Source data
**********
Definition accepts (l : AsyncLogger) (level : LogLevel) : bool := negb (level_value level <? level_value (lg_min_level l)).
Definition log (l : AsyncLogger) (level : LogLevel) (message : string) (now : LocalTime) : AsyncLogger :=
  if level_value level <? level_value (lg_min_level l) then l
  else mkAsyncLogger (lg_queue l ++ [(level, format_entry now level message)]) (lg_sinks l) (lg_min_level l)
         (lg_stop l) (lg_writer l).
Definition info (l : AsyncLogger) (message : string) (now : LocalTime) : AsyncLogger := log l Info message now.
Definition warn (l : AsyncLogger) (message : string) (now : LocalTime) : AsyncLogger := log l Warn message now.
Definition error (l : AsyncLogger) (message : string) (now : LocalTime) : AsyncLogger := log l Error message now.
Definition debug (l : AsyncLogger) (message : string) (now : LocalTime) : AsyncLogger := log l Debug message now.

(** The first half of [shutdown]; the second waits for [WriterEnded]. *)
Definition request_stop (l : AsyncLogger) : AsyncLogger :=
  mkAsyncLogger (lg_queue l) (lg_sinks l) (lg_min_level l) true (lg_writer l).

Definition dispatch (item : Entry) (sinks : list S) : list S := (fun k => sink_write k (fst item) (snd item)) <$> sinks.

Definition at_writer (l : AsyncLogger) (queue : list Entry) (sinks : list S) (w : Writer) : AsyncLogger :=
  mkAsyncLogger queue sinks (lg_min_level l) (lg_stop l) w.
Definition writer_step (l : AsyncLogger) : AsyncLogger :=
  match lg_writer l with
  | WriterTest => at_writer l (lg_queue l) (lg_sinks l) (if lg_stop l then WriterFinal else WriterDrain false)
  | WriterDrain wrote =>
      match lg_queue l with
      | item :: queue => at_writer l queue (dispatch item (lg_sinks l)) (WriterDrain true)
      | [] => at_writer l [] (if wrote then sink_flush <$> lg_sinks l else lg_sinks l) WriterSleep
      end
  | WriterSleep => at_writer l (lg_queue l) (lg_sinks l) WriterTest
  | WriterFinal =>
      match lg_queue l with
      | item :: queue => at_writer l queue (dispatch item (lg_sinks l)) WriterFinal
      | [] => at_writer l [] (sink_flush <$> lg_sinks l) WriterEnded
      end
  | WriterEnded => l
  end.

(** A run of the logger, with the entries that were put into the queue. *)
Inductive LogRun : AsyncLogger -> list Entry -> AsyncLogger -> Prop :=
| run_nil l : LogRun l [] l
| run_log l es l1 level message now :
    LogRun l es l1 ->
    LogRun l (es ++ if accepts l1 level then [(level, format_entry now level message)] else [])
      (log l1 level message now)
| run_writer l es l1 : LogRun l es l1 -> LogRun l es (writer_step l1)
| run_stop l es l1 : LogRun l es l1 -> LogRun l es (request_stop l1).

(** What a sink has once the entries are written and flushed. *)
Definition writes (entries : list Entry) (k : S) : S := foldl (fun k e => sink_write k (fst e) (snd e)) k entries.
Definition final_sink (entries : list Entry) (k : S) : S := sink_flush (writes entries k).

(** ** Lemmas *)

Context `{!LogSinkLaws S}.

Lemma writes_app es es' k : writes (es ++ es') k = writes es' (writes es k).
Proof. apply foldl_app. Qed.

(** A flush in between is absorbed by the last one. *)
Lemma final_sink_flush es k : final_sink es (sink_flush k) = final_sink es k.
Proof.
  unfold final_sink. enough (forall k k', sink_flush k = sink_flush k' ->
    sink_flush (writes es k) = sink_flush (writes es k')) as E by apply E, flush_flush.
  clear k. induction es as [|[l m] es IH]; intros k k' Hk; [done|]. cbn. apply IH.
  by rewrite <- (flush_write k), <- (flush_write k'), Hk.
Qed.

(** The sinks hold exactly the entries [written] up to the last flush. *)
Definition holds (sinks0 sinks : list S) (written : list Entry) : Prop :=
  sink_flush <$> sinks = final_sink written <$> sinks0.

Lemma holds_dispatch sinks0 sinks written item :
  holds sinks0 sinks written -> holds sinks0 (dispatch item sinks) (written ++ [item]).
Proof.
  unfold holds, dispatch. intros Hh. rewrite <- list_fmap_compose.
  revert sinks0 Hh. induction sinks as [|k sinks IH]; intros [|k0 sinks0] Hh; try done.
  injection Hh as Hk Hh. cbn. f_equal; [|by apply IH].
  unfold final_sink in *. rewrite writes_app. cbn. rewrite <- flush_write, Hk. by rewrite flush_write.
Qed.
Lemma holds_flush sinks0 sinks written : holds sinks0 sinks written -> holds sinks0 (sink_flush <$> sinks) written.
Proof.
  unfold holds. intros <-. rewrite <- list_fmap_compose. apply list_fmap_ext. intros _ k _. apply flush_flush.
Qed.

(** The invariant of a run: what was put into the queue is what the sinks hold and what is
    still in the queue; when the writer has ended, everything put in [before] the stop has
    been written and all is flushed. *)
Record logger_ok (sinks0 : list S) (before es : list Entry) (l : AsyncLogger) (written : list Entry) : Prop := mkLoggerOk {
  lk_entries : es = written ++ lg_queue l;
  lk_sinks : holds sinks0 (lg_sinks l) written;
  lk_before : exists more, es = before ++ more;
  lk_ended : lg_writer l = WriterEnded ->
    lg_sinks l = final_sink written <$> sinks0 /\ exists more, written = before ++ more;
}.

Lemma logger_ok_writer sinks0 before es l written :
  logger_ok sinks0 before es l written -> exists written', logger_ok sinks0 before es (writer_step l) written'.
Proof.
  intros [-> Hs Hb He]. destruct l as [queue sinks min_level stop w]; cbn in *. destruct w as [|wrote| | |]; cbn.
  - exists written. split; try done. by destruct stop.
  - destruct queue as [|item queue]; cbn.
    + exists written. split; try done. cbn. destruct wrote; [by apply holds_flush|done].
    + exists (written ++ [item]). split; try done; cbn; [by rewrite <- app_assoc|by apply holds_dispatch].
  - exists written. by split.
  - destruct queue as [|item queue]; cbn.
    + exists written. split; try done; cbn; [by apply holds_flush|]. intros _. split; [exact Hs|].
      destruct Hb as [more Hb]. exists more. by rewrite app_nil_r in Hb.
    + exists (written ++ [item]). split; try done; cbn; [by rewrite <- app_assoc|by apply holds_dispatch].
  - exists written. by split.
Qed.

Lemma LogRun_ok sinks0 before l es l1 written0 es0 :
  logger_ok sinks0 before es0 l written0 -> LogRun l es l1 ->
  exists written, logger_ok sinks0 before (es0 ++ es) l1 written.
Proof.
  intros H0 Hr. induction Hr as [l|l es l1 level message now _ IH|l es l1 _ IH|l es l1 _ IH].
  - exists written0. by rewrite app_nil_r.
  - destruct (IH H0) as [written [He Hs [more Hb] Hd]]. exists written. unfold log, accepts.
    destruct (level_value level <? level_value (lg_min_level l1)); cbn.
    + rewrite app_nil_r. split; [done|done|by exists more|done].
    + split; [by rewrite (app_assoc es0 es), He, <- app_assoc|done| |done].
      rewrite app_assoc, Hb, <- app_assoc. by eexists.
  - destruct (IH H0) as [written Hw]. by apply logger_ok_writer in Hw.
  - destruct (IH H0) as [written [He Hs Hb Hd]]. exists written. by split.
Qed.

(** *** The end of the writer *)

Lemma iter_add n m (l : AsyncLogger) : Nat.iter (n + m) writer_step l = Nat.iter n writer_step (Nat.iter m writer_step l).
Proof. apply Nat.iter_add. Qed.

Lemma final_ends queue sinks min_level stop :
  lg_writer (Nat.iter (length queue + 1) writer_step (mkAsyncLogger queue sinks min_level stop WriterFinal)) = WriterEnded.
Proof.
  revert sinks. induction queue as [|item queue IH]; intros sinks; [done|].
  cbn [length]. rewrite Nat.add_succ_l, <- Nat.add_1_r, iter_add. apply IH.
Qed.
Lemma test_ends queue sinks min_level :
  lg_writer (Nat.iter (length queue + 2) writer_step (mkAsyncLogger queue sinks min_level true WriterTest)) = WriterEnded.
Proof. replace (length queue + 2)%nat with (length queue + 1 + 1)%nat by lia. rewrite iter_add. apply final_ends. Qed.
Lemma drain_ends queue sinks min_level wrote :
  lg_writer (Nat.iter (length queue + 4) writer_step (mkAsyncLogger queue sinks min_level true (WriterDrain wrote))) = WriterEnded.
Proof.
  revert sinks wrote. induction queue as [|item queue IH]; intros sinks wrote; [by destruct wrote|].
  cbn [length]. rewrite Nat.add_succ_l, <- Nat.add_1_r, iter_add. apply IH.
Qed.
Lemma ended_stays n l : lg_writer l = WriterEnded -> lg_writer (Nat.iter n writer_step l) = WriterEnded.
Proof.
  intros Hl. induction n as [|n IH]; [done|]. rewrite Nat.iter_succ. unfold writer_step at 1. by rewrite IH.
Qed.
End Logger.

(** ** Properties *)

(** Nothing that was logged before the shutdown is lost, and nothing is written twice
    or out of order. However producers, the writer thread and the stop request interleave,
    when the writer has ended every sink holds, flushed, the entries accepted before the
    stop, in the order of the queue, followed by those of the later ones that are not left
    in the queue; an entry is accepted exactly when its level is at least the configured
    one. *)
Theorem log_reaches_sinks {S : Type} `{LogSinkLaws S} sinks0 min_level es1 l1 es2 l2 :
  LogRun (new_AsyncLogger sinks0 min_level) es1 l1 -> LogRun (request_stop l1) es2 l2 ->
  lg_stop l1 = false -> lg_writer l2 = WriterEnded ->
  exists late, es2 = late ++ lg_queue l2 /\ lg_sinks l2 = final_sink (es1 ++ late) <$> sinks0.
Proof.
  intros R1 R2 Hstop Hend.
  assert (logger_ok sinks0 [] [] (new_AsyncLogger sinks0 min_level) []) as Hinit by (split; try done; by exists []).
  destruct (LogRun_ok _ _ _ _ _ _ _ Hinit R1) as [written [He Hs _ _]]. cbn in He.
  assert (lg_writer l1 <> WriterEnded /\ lg_writer l1 <> WriterFinal) as [Hw _].
  { clear -R1 Hstop. remember (new_AsyncLogger sinks0 min_level) as l0 eqn:E0.
    induction R1 as [l|l es l1 level message now _ IH|l es l1 _ IH|l es l1 _ IH]; [by subst| | |done].
    - revert Hstop. unfold log. destruct (_ <? _); cbn; auto.
    - destruct l1 as [queue sinks m stop w]. assert (stop = false) as -> by (by destruct w, queue).
      destruct (IH E0 eq_refl) as [I1 I2]. by destruct w, queue. }
  assert (logger_ok sinks0 es1 es1 (request_stop l1) written) as Hmid.
  { split; [done|done|exists []; by rewrite app_nil_r|]. cbn. intros E. by rewrite E in Hw. }
  destruct (LogRun_ok _ _ _ _ _ _ _ Hmid R2) as [written2 [He2 _ _ Hd]].
  destruct (Hd Hend) as [Hsinks [late ->]]. exists late. split; [|done].
  rewrite <- app_assoc in He2. by apply app_inv_head in He2.
Qed.

Lemma log_reaches_sinks_witness :
  let now := mkLocalTime 126 0 5 9 3 7 42 in
  let l0 := new_AsyncLogger [SinkFile (new_FileSink true); SinkConsole new_ConsoleSink] Info in
  let l1 := log (log l0 Debug "hidden" now) Error "bad" now in
  let l2 := Nat.iter 4 writer_step (request_stop l1) in
  let entry := format_entry now Error "bad" in
  entry = "[2026-01-05 09:03:07.042] [ERROR] bad"%string
  /\ lg_sinks l2 = final_sink [(Error, entry)] <$> [SinkFile (new_FileSink true); SinkConsole new_ConsoleSink].
Proof.
  intros now l0 l1 l2 entry. split; [reflexivity|].
  destruct (log_reaches_sinks [SinkFile (new_FileSink true); SinkConsole new_ConsoleSink] Info
              [(Error, entry)] l1 [] l2) as (late & Hl & Hs).
  - apply (run_log l0 [] (log l0 Debug "hidden" now) Error "bad" now).
    apply (run_log l0 [] l0 Debug "hidden" now). apply run_nil.
  - subst l2. cbn [Nat.iter]. repeat apply run_writer. apply run_nil.
  - reflexivity.
  - reflexivity.
  - symmetry in Hl. apply app_nil in Hl as [-> _]. exact Hs.
Defined.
**********
Exercise requirements =>
Write down again, exactly as given, only the lines above that fall from the line with "Definition holds (sinks0" to the line with "unfold holds, dispatch.", inclusive.

Exercise result =>
Definition holds (sinks0 sinks : list S) (written : list Entry) : Prop :=
  sink_flush <$> sinks = final_sink written <$> sinks0.

Lemma holds_dispatch sinks0 sinks written item :
  holds sinks0 sinks written -> holds sinks0 (dispatch item sinks) (written ++ [item]).
Proof.
  unfold holds, dispatch. intros Hh. rewrite <- list_fmap_compose.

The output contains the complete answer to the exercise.